Re: [netcdfgroup] NetCDF for parallel usage

To: Samrat Rao <samrat.rao@xxxxxxxxx>
Subject: Re: [netcdfgroup] NetCDF for parallel usage
From: Rob Latham <robl@xxxxxxxxxxx>
Date: Sat, 18 Oct 2014 13:05:20 -0500



On 10/18/2014 04:39 AM, Samrat Rao wrote:


Hi Rob & Ed,

I think that the machine i am using is not that bad. It was commissioned
in '12. Some basic info:

Performance
360 TFLOPS Peak & 304 TFLOPS sustained on LINPACK
Hardware
HP blade system C7000 with BL460c Gen8 blades
1088 nodes with 300 GB disk/node (319 TB)
2,176 Intel Xeon E5 2670 processors@ 2.6 GHz
17,408 processor cores, 68 TB main memory
FDR Infiniband based fully non-blocking fat-tree topology
2 PB high performance storage with lustre parallel file system


OK,then let's work up the software stack.

You've got a lustre file system, so you're going to need a halfwaydecent MPI-IO implementation. good news: OpenMPI, MPICH, and MVAPICH allhave good lustre drivers. Please ensure you are running somethingclose to the latest version. (sometimes we find users -- somehow --running ten year old MPICH code)


You need a recent-ish HDF5 library to make full use of the MPI-IO library.

You need the very latest netcdf library for assorted bug fixes (andcompatibility with the latest HDF5 library)

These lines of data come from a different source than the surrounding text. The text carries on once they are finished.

Lemma black_scholes_call_overflow :
  black_scholes (Fin 100) (Fin 100) (Fin 1) NInf (Fin 1) "call" = NaN.
Proof.
  unfold black_scholes. cbn [isnan orb].
  rewrite is_zero_Fin_neq by lra. rewrite is_call_call.
  rewrite d1_of_overflow, discount_overflow.
  unfold d2_of. rewrite nsqrt_Fin by lra.
  cbn [nmul nsub nneg nadd norm_cdf sign_of sign_mul].
  rewrite sgn_zero. reflexivity.
Qed.



(** ** Zero time to expiry *)

Lemma d2_of_expiry (sg : R) : d2_of (Fin 0) (Fin 0) (Fin sg) = Fin 0.
Proof.
  rewrite d2_of_Fin by lra. f_equal. rewrite sqrt_0. ring.
Qed.

Lemma discount_expiry (rr : R) : nexp (nmul (nneg (Fin rr)) (Fin 0)) = Fin 1.
Proof.
  cbn [nneg nmul nexp]. f_equal.
  replace (- rr * 0) with 0 by ring. apply exp_0.
Qed.

Lemma black_scholes_expiry_call (s k rr sg : R) :
  sg <> 0 ->
  black_scholes (Fin s) (Fin k) (Fin 0) (Fin rr) (Fin sg) "call" = Fin ((s - k) / 2).
Proof.
  intros Hsg. unfold black_scholes.
  rewrite guard_Fin by exact Hsg. rewrite is_call_call.
  rewrite d1_of_expiry, d2_of_expiry, discount_expiry.
  cbn [norm_cdf nmul nsub nneg nadd]. rewrite Phi_0. f_equal. field.
Qed.

Lemma black_scholes_expiry_put (s k rr sg : R) (ot : string) :
  is_call ot = false -> sg <> 0 ->
  black_scholes (Fin s) (Fin k) (Fin 0) (Fin rr) (Fin sg) ot = Fin ((k - s) / 2).
Proof.
  intros Hot Hsg. unfold black_scholes.
  rewrite guard_Fin by exact Hsg. rewrite Hot.
  rewrite d1_of_expiry, d2_of_expiry, discount_expiry.
  cbn [norm_cdf nmul nsub nneg nadd].
  replace (- 0) with 0 by ring. rewrite Phi_0. f_equal. field.
Qed.

(** C10: at T = 0 with finite S > 0, K > 0, sigma > 0 and finite r, the
    safe division makes d1 = 0 and d2 = 0, the call price is (S - K) / 2
    and the put price (K - S) / 2; these differ from the intrinsic values
    max(S - K, 0) and max(K - S, 0) whenever S <> K, and the call price is
    negative when S < K (the put price when K < S). *)
Theorem black_scholes_at_expiry (s k rr sg : R) (put : string) :
  is_call put = false ->
  0 < s -> 0 < k -> 0 < sg ->
  d1_of (Fin s) (Fin k) (Fin 0) (Fin rr) (Fin sg) = Fin 0
  /\ d2_of (d1_of (Fin s) (Fin k) (Fin 0) (Fin rr) (Fin sg)) (Fin 0) (Fin sg) = Fin 0
  /\ black_scholes (Fin s) (Fin k) (Fin 0) (Fin rr) (Fin sg) "call" = Fin ((s - k) / 2)
  /\ black_scholes (Fin s) (Fin k) (Fin 0) (Fin rr) (Fin sg) put = Fin ((k - s) / 2)
  /\ (s <> k ->
      black_scholes (Fin s) (Fin k) (Fin 0) (Fin rr) (Fin sg) "call"
        <> Fin (Rmax (s - k) 0)
      /\ black_scholes (Fin s) (Fin k) (Fin 0) (Fin rr) (Fin sg) put
        <> Fin (Rmax (k - s) 0))
  /\ (s < k ->
      exists p, black_scholes (Fin s) (Fin k) (Fin 0) (Fin rr) (Fin sg) "call" = Fin p
                /\ p < 0)
  /\ (k < s ->
      exists p, black_scholes (Fin s) (Fin k) (Fin 0) (Fin rr) (Fin sg) put = Fin p
                /\ p < 0).
Proof.
  intros Hot Hs Hk Hsg.
  assert (Hne : sg <> 0) by lra.
  rewrite d1_of_expiry, d2_of_expiry.
  rewrite black_scholes_expiry_call by exact Hne.
  rewrite (black_scholes_expiry_put s k rr sg put Hot Hne).
  split; [reflexivity |]. split; [reflexivity |].
  split; [reflexivity |]. split; [reflexivity |].
  split; [| split].
  - intros Hsk. split; intros E; injection E as E; revert E; unfold Rmax.
    + destruct (Rle_dec (s - k) 0); lra.
    + destruct (Rle_dec (k - s) 0); lra.
  - intros Hlt. exists ((s - k) / 2). split; [reflexivity | lra].
  - intros Hlt. exists ((k - s) / 2). split; [reflexivity | lra].
Qed.
(** A message with no [id] key is dropped. *)
Lemma send_no_id m w : msg_id m = None → send m w = w.
Proof.
  intros Hid. unfold send, isResponseMessage. rewrite Hid.
  rewrite bool_decide_eq_false_2; [done | by intros [? ?]].
Qed.

(** A message whose id has no entry in the table is dropped. *)
Lemma send_unmatched m w : pending w !! msg_id m = None → send m w = w.
Proof.
  intros Hk. unfold send. rewrite Hk. by destruct (isResponseMessage m).
Qed.

(** A message with an id that has an entry resolves it and removes it. *)
Lemma send_matched m w p :
  is_Some (msg_id m) → pending w !! msg_id m = Some p →
  send m w = set_pending (delete (msg_id m) (pending w))
               (set_promises (resolve p m (promises w)) w).
Proof.
  intros Hid Hk. unfold send, isResponseMessage.
  by rewrite bool_decide_eq_true_2, Hk.
Qed.

Lemma send_frame m w :
  _started (transport (send m w)) = _started (transport w)
  ∧ onmessage (transport (send m w)) = onmessage (transport w)
  ∧ engine (send m w) = engine w
  ∧ length (promises (send m w)) = length (promises w).
Proof.
  unfold send. destruct (isResponseMessage m); [|done].
  destruct (pending w !! msg_id m); [|done].
  cbn. by rewrite resolve_length.
Qed.

Lemma sends_frame (ms : list JSONRPCMessage) w :
  let w' := foldl (λ w' out, send out w') w ms in
  _started (transport w') = _started (transport w)
  ∧ onmessage (transport w') = onmessage (transport w)
  ∧ engine w' = engine w
  ∧ length (promises w') = length (promises w).
Proof.
  revert w. induction ms as [|m ms IH]; intros w; cbn; [done|].
  destruct (IH (send m w)) as (-> & -> & -> & ->). apply send_frame.
Qed.

(** With an empty table every [send] is dropped. *)
Lemma sends_empty (ms : list JSONRPCMessage) w :
  pending w = ∅ → foldl (λ w' out, send out w') w ms = w.
Proof.
  intros Hw. induction ms as [|m ms IH]; cbn; [done|].
  rewrite send_unmatched; [done|]. by rewrite Hw, lookup_empty.
Qed.

Lemma deliver_empty m w :
  pending w = ∅ →
  deliver m w =
    match onmessage (transport w) with
    | Some h => set_engine (h m (engine w)).1 w
    | None => w
    end.
Proof.
  intros Hw. unfold deliver. destruct (onmessage (transport w)) as [h|]; [|done].
  destruct (h m (engine w)) as [e' outgoing]. by apply sends_empty.
Qed.

(** Dispatching on an empty table changes nothing but the engine. *)
Lemma dispatch_empty (ms : list JSONRPCMessage) w :
  pending w = ∅ →
  dispatch ms w =
    match onmessage (transport w) with
    | Some h => set_engine (foldl (λ e m, (h m e).1) (engine w) ms) w
    | None => w
    end.
Proof.
  unfold dispatch. revert w. induction ms as [|m ms IH]; intros w Hw; cbn.
  - destruct w as [[? ? [h|]] ? ?]; reflexivity.
  - rewrite deliver_empty by done.
    destruct (onmessage (transport w)) as [h|] eqn:Hh.
    + rewrite IH by done. cbn. by rewrite Hh.
    + rewrite IH by done. by rewrite Hh.
Qed.

Lemma deliver_frame m w :
  _started (transport (deliver m w)) = _started (transport w)
  ∧ onmessage (transport (deliver m w)) = onmessage (transport w)
  ∧ length (promises (deliver m w)) = length (promises w).
Proof.
  unfold deliver. destruct (onmessage (transport w)) as [h|] eqn:Hh; [|done].
  destruct (h m (engine w)) as [e' outgoing].
  destruct (sends_frame outgoing (set_engine e' w)) as (H1 & H2 & _ & H3).
  cbn in H1, H2, H3. by rewrite H1, H2, H3.
Qed.

Lemma dispatch_frame (ms : list JSONRPCMessage) w :
  _started (transport (dispatch ms w)) = _started (transport w)
  ∧ onmessage (transport (dispatch ms w)) = onmessage (transport w)
  ∧ length (promises (dispatch ms w)) = length (promises w).
Proof.
  unfold dispatch. revert w. induction ms as [|m ms IH]; intros w; cbn; [done|].
  destruct (IH (deliver m w)) as (-> & -> & ->). apply deliver_frame.
Qed.

Lemma awaitResponses_frame (reqs : list JSONRPCMessage) w :
  let w' := (awaitResponses reqs w).1 in
  _started (transport w') = _started (transport w)
  ∧ onmessage (transport w') = onmessage (transport w)
  ∧ engine w' = engine w.
Proof.
  revert w. induction reqs as [|r reqs IH]; intros w; cbn; [done|].
  specialize (IH (newPendingPromise r w).1). cbn in IH.
  destruct (awaitResponses reqs _) as [w2 ps]. cbn in *. done.
Qed.

Lemma handle_frame (ms : list JSONRPCMessage) w :
  let w' := (handleJSONRPCMessages ms w).1 in
  _started (transport w') = _started (transport w)
  ∧ onmessage (transport w') = onmessage (transport w).
Proof.
  unfold handleJSONRPCMessages.
  destruct (dispatch_frame ms (_startFreshSession w)) as (Hs & Ho & _).
  cbn in Hs, Ho.
  destruct (length _ =? 0)%nat; cbn; [done|].
  pose proof (awaitResponses_frame
    (filter (λ m, isRequestMessage m = true) ms)
    (dispatch ms (_startFreshSession w))) as (Hs' & Ho' & _).
  destruct (awaitResponses _ _) as [w3 ps]. cbn in *. by rewrite Hs', Ho'.
Qed.

End TransportFacts.

(** ** The state [handleJSONRPCMessages] leaves when it suspends *)

Section Registration.

Context {E : Type}.
Implicit Types (w : World E) (m : JSONRPCMessage) (reqs ms : list JSONRPCMessage).

Lemma awaitResponses_promises reqs w :
  (awaitResponses reqs w).2 = seq (length (promises w)) (length reqs)
  ∧ promises (awaitResponses reqs w).1 = promises w ++ replicate (length reqs) None.
Proof.
  revert w. induction reqs as [|r reqs IH]; intros w; cbn.
  - by rewrite app_nil_r.
  - destruct (IH (newPendingPromise r w).1) as [IH1 IH2].
    destruct (awaitResponses reqs _) as [w2 ps]. cbn in *.
    rewrite IH1, IH2, length_app, <- app_assoc. cbn.
    by rewrite Nat.add_1_r.
Qed.

(** Ids of no request of the batch keep the entry they had. *)
Lemma awaitResponses_pending_other reqs w k :
  k ∉ msg_id <$> reqs →
  pending (awaitResponses reqs w).1 !! k = pending w !! k.
Proof.
  revert w. induction reqs as [|r reqs IH]; intros w Hk; cbn; [done|].
  rewrite fmap_cons, not_elem_of_cons in Hk. destruct Hk as [Hne Hk].
  specialize (IH (newPendingPromise r w).1 Hk).
  destruct (awaitResponses reqs _) as [w2 ps]. cbn in *.
  rewrite IH. by apply lookup_insert_ne.
Qed.

(** The entry of an id belongs to the last request that carries it. *)
Lemma awaitResponses_pending_last reqs w i k :
  (msg_id <$> reqs) !! i = Some k →
  (∀ j, (i < j)%nat → (msg_id <$> reqs) !! j ≠ Some k) →
  pending (awaitResponses reqs w).1 !! k = Some (length (promises w) + i)%nat.
Proof.
  revert w i. induction reqs as [|r reqs IH]; intros w i Hi Hlast; [done|].
  destruct i as [|i]; cbn in Hi.
  - injection Hi as <-.
    pose proof (awaitResponses_pending_other reqs (newPendingPromise r w).1 (msg_id r)) as Ho.
    cbn. destruct (awaitResponses reqs _) as [w2 ps]. cbn in *.
    rewrite Ho.
    + by rewrite lookup_insert_eq, Nat.add_0_r.
    + intros (j & Hj)%list_elem_of_lookup. by apply (Hlast (S j)); [lia|].
  - specialize (IH (newPendingPromise r w).1 i Hi).
    cbn. destruct (awaitResponses reqs _) as [w2 ps]. cbn in *.
    rewrite IH, length_app; cbn; [f_equal; lia|].
    intros j Hj. apply (Hlast (S j)). lia.
Qed.

Lemma handle_dispatched ms w :
  pending (dispatch ms (_startFreshSession w)) = ∅
  ∧ promises (dispatch ms (_startFreshSession w)) = promises w.
Proof.
  rewrite dispatch_empty by done.
  by destruct (onmessage (transport (_startFreshSession w))).
Qed.

Lemma handle_no_requests ms w :
  requestsOf ms = [] →
  handleJSONRPCMessages ms w = (dispatch ms (_startFreshSession w), None).
Proof.
  intros Hr. unfold handleJSONRPCMessages. fold (requestsOf ms). by rewrite Hr.
Qed.
(** ** Collaborators

    The modules the helper imports and whose code is not part of it: the
    constants, the store, the version helpers, the shell and chalk. *)

Class Collaborators : Type := {
  NEXT_UI : string;
  THEME_UI : string;
  store_latestVersion : string;
  compareVersions : string -> string -> Result Z;
  getVersionAndMode : Dependencies -> string -> VersionAndMode;
  getColorVersion : string -> string -> string;
  transformPeerVersion : string -> string;
  exec : string -> Result string;
  JSON_parse : string -> Result JsonValue;
  chalk_white : string -> string;
  chalk_greenBright : string -> string;
  chalk_blue : string -> string;
  chalk_yellow : string -> string
}.

(** ** The report formatter *)

Definition DEFAULT_SPACE : string := padEnd "" 7.

Record OptionMaxLen : Type := mkOptionMaxLen {
  len_latestVersion : nat;
  len_package : nat;
  len_version : nat
}.

(** The keys a candidate object owns. *)
Inductive Key : Type :=
| key_isLatest
| key_latestVersion
| key_package
| key_version
| key_versionMode
| key_peerDependencies.

Definition ownKeys (o : UpgradeOption) : list Key :=
  [key_isLatest; key_latestVersion; key_package; key_version; key_versionMode]
  ++ match peerDependencies o with
     | Some _ => [key_peerDependencies]
     | None => []
     end.

(** [optionMaxLenMap[key] = Math.max(optionMaxLenMap[key], upgradeOption[key].length)].
    For a key outside the three columns the map gets a NaN entry under
    that key, which nothing reads. *)
Definition recordLength (m : OptionMaxLen) (o : UpgradeOption) (k : Key)
  : OptionMaxLen :=
  match k with
  | key_latestVersion =>
      mkOptionMaxLen (Nat.max (len_latestVersion m) (String.length (latestVersion o)))
                     (len_package m) (len_version m)
  | key_package =>
      mkOptionMaxLen (len_latestVersion m)
                     (Nat.max (len_package m) (String.length (package o)))
                     (len_version m)
  | key_version =>
      mkOptionMaxLen (len_latestVersion m) (len_package m)
                     (Nat.max (len_version m) (String.length (version o)))
  | _ => m
  end.
(** What a restore assigns: the four attributes come from the cache. *)
Lemma _load_from_mapping_cache_restores s :
  fst (_load_from_mapping_cache s) = true →
  table_columns (snd (_load_from_mapping_cache s))
  = default ∅ (mc_table_columns (mapping_cache s))
  ∧ relationships (snd (_load_from_mapping_cache s))
    = default ∅ (mc_relationships (mapping_cache s))
  ∧ reverse_relationships (snd (_load_from_mapping_cache s))
    = default ∅ (mc_reverse_relationships (mapping_cache s))
  ∧ all_tables (snd (_load_from_mapping_cache s))
    = list_to_set (default [] (mc_all_tables (mapping_cache s))).
Proof.
  unfold _load_from_mapping_cache.
  destruct (negb _); [done|]. destruct (decide _); [done|].
  intros _. simpl. by rewrite !rebuild_id.
Qed.

(** C5.  [_load_from_mapping_cache] restores exactly when the requested
    patterns are a subset of the cached ones and the cached database string
    equals the current one.  Then [map_focused_relationships] returns [True]
    whatever the database answers, leaves the files alone, and the mapper
    has [table_columns], [relationships], [reverse_relationships] and
    [all_tables] as the cache holds them, the rest as it was.  Otherwise
    nothing is restored and the run is a fresh build: it fails when the
    discovery fails, and when it succeeds the tables are those the discovery
    found and the mapping cache file has been rewritten from the new graph.
    Cached patterns that are a strict subset of the requested ones are not
    compatible. *)
Theorem mapping_cache_restored_iff lower s now d db :
  (fst (_load_from_mapping_cache s) = true ↔ cache_compatible s)
  ∧ (cache_compatible s →
     ∃ s',
       _load_from_mapping_cache s = (true, s')
       ∧ map_focused_relationships lower now s d db = (true, s', d)
       ∧ table_columns s' = default ∅ (mc_table_columns (mapping_cache s))
       ∧ relationships s' = default ∅ (mc_relationships (mapping_cache s))
       ∧ reverse_relationships s'
         = default ∅ (mc_reverse_relationships (mapping_cache s))
       ∧ all_tables s'
         = list_to_set (default [] (mc_all_tables (mapping_cache s)))
       ∧ same_session s s')
  ∧ (¬ cache_compatible s →
     _load_from_mapping_cache s = (false, s)
     ∧ map_focused_relationships lower now s d db
       = full_mapping lower now s d db
     ∧ (get_relevant_tables lower s db = None →
        map_focused_relationships lower now s d db = (false, s, d))
     ∧ (∀ s' d',
          map_focused_relationships lower now s d db = (true, s', d') →
          d' = _save_mapping_cache now s' d
          ∧ ∃ t ts s0,
              get_relevant_tables lower s db = Some (t :: ts, s0)
              ∧ all_tables s' = list_to_set (t :: ts)))
  ∧ (list_to_set (C := gset string) (default [] (mc_patterns (mapping_cache s)))
       ⊂ list_to_set (patterns s) →
     ¬ cache_compatible s).
Proof.
  pose proof (_load_from_mapping_cache_compatible s) as Hiff.
  pose proof (map_focused_relationships_cases lower now s d db) as Hmap.
  split_and!; [done| | |].
  - intros Hc. apply Hiff in Hc.
    destruct (_load_from_mapping_cache_restores s Hc) as (Htc & Hf & Hr & Ha).
    pose proof (_load_from_mapping_cache_session s) as Hsess.
    rewrite Hc in Hmap.
    destruct (_load_from_mapping_cache s) as [ok s'] eqn:Hload.
    simpl in *. subst ok. exists s'. split_and!; done.
  - intros Hc.
    assert (fst (_load_from_mapping_cache s) = false) as Hfalse.
    { destruct (fst (_load_from_mapping_cache s)) eqn:Hfst; [|done].
      destruct Hc. by apply Hiff. }
    pose proof (_load_from_mapping_cache_false s Hfalse) as Hsnd.
    rewrite Hfalse in Hmap. split_and!.
    + destruct (_load_from_mapping_cache s); simpl in *. congruence.
    + done.
    + intros Hrel. rewrite Hmap. unfold full_mapping. by rewrite Hrel.
    + intros s' d' Hrun. rewrite Hmap in Hrun.
      by apply full_mapping_success in Hrun.
  - intros [_ Hnot] [Hsub _]. done.
Qed.

(** Restoring instead of mapping: a new mapper that finds the file of an
    earlier run and asks for fewer patterns has the graph of that run
    without the database; with one more pattern it runs the full mapping,
    which fails here because the database is away. *)
Lemma mapping_cache_narrowed_and_widened :
  match map_focused_relationships ascii_lower "t1" (new_shop_mapper no_files)
          no_files shop_db with
  | (_, s1, d1) =>
    match map_focused_relationships ascii_lower "t2"
            (__init__ ascii_lower "postgresql" {["database" := "shop"]}
               (Some ["user"]) d1) d1 unreachable_db with
    | (ok2, s2, d2) =>
      ok2 = true ∧ d2 = d1
      ∧ adj (relationships s2) "orders" = [("users", "user_id", "id")]
      ∧ table_columns s2 = table_columns s1
    end
    ∧ fst (fst (map_focused_relationships ascii_lower "t2"
                  (__init__ ascii_lower "postgresql" {["database" := "shop"]}
                     (Some ["user"; "order"; "item"]) d1)
                  d1 unreachable_db)) = false
  end.
Proof. vm_compute. by split_and!. Qed.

Debugging this stack over the mailing list is a bit of a challenge.

==rob


----

Using netCDF configured for parallel applications, i did manage to write
data on a single netCDF file using 512 procs --- but this was when i
reduced the grid nodes per proc to about 20-30. When i made the grid
nodes to about 100 i got this error too:

NetCDF: HDF error

----

There is another issue i need to share --- while compiling netCDF4 for
parallel usage, i had encountered errors during 'make check' in these
files: run_par_test.sh, run_f77_par_test.sh and run_f90_par_test.sh

These were related to mpiexec commands --- mpd.hosts issue. These errors
did not occur when i compiled netcdf for parallel on my desktop.

----

Dumping outputs from each processor gave me these  errors --- it is not
that all such errors appear together - they are a bit random.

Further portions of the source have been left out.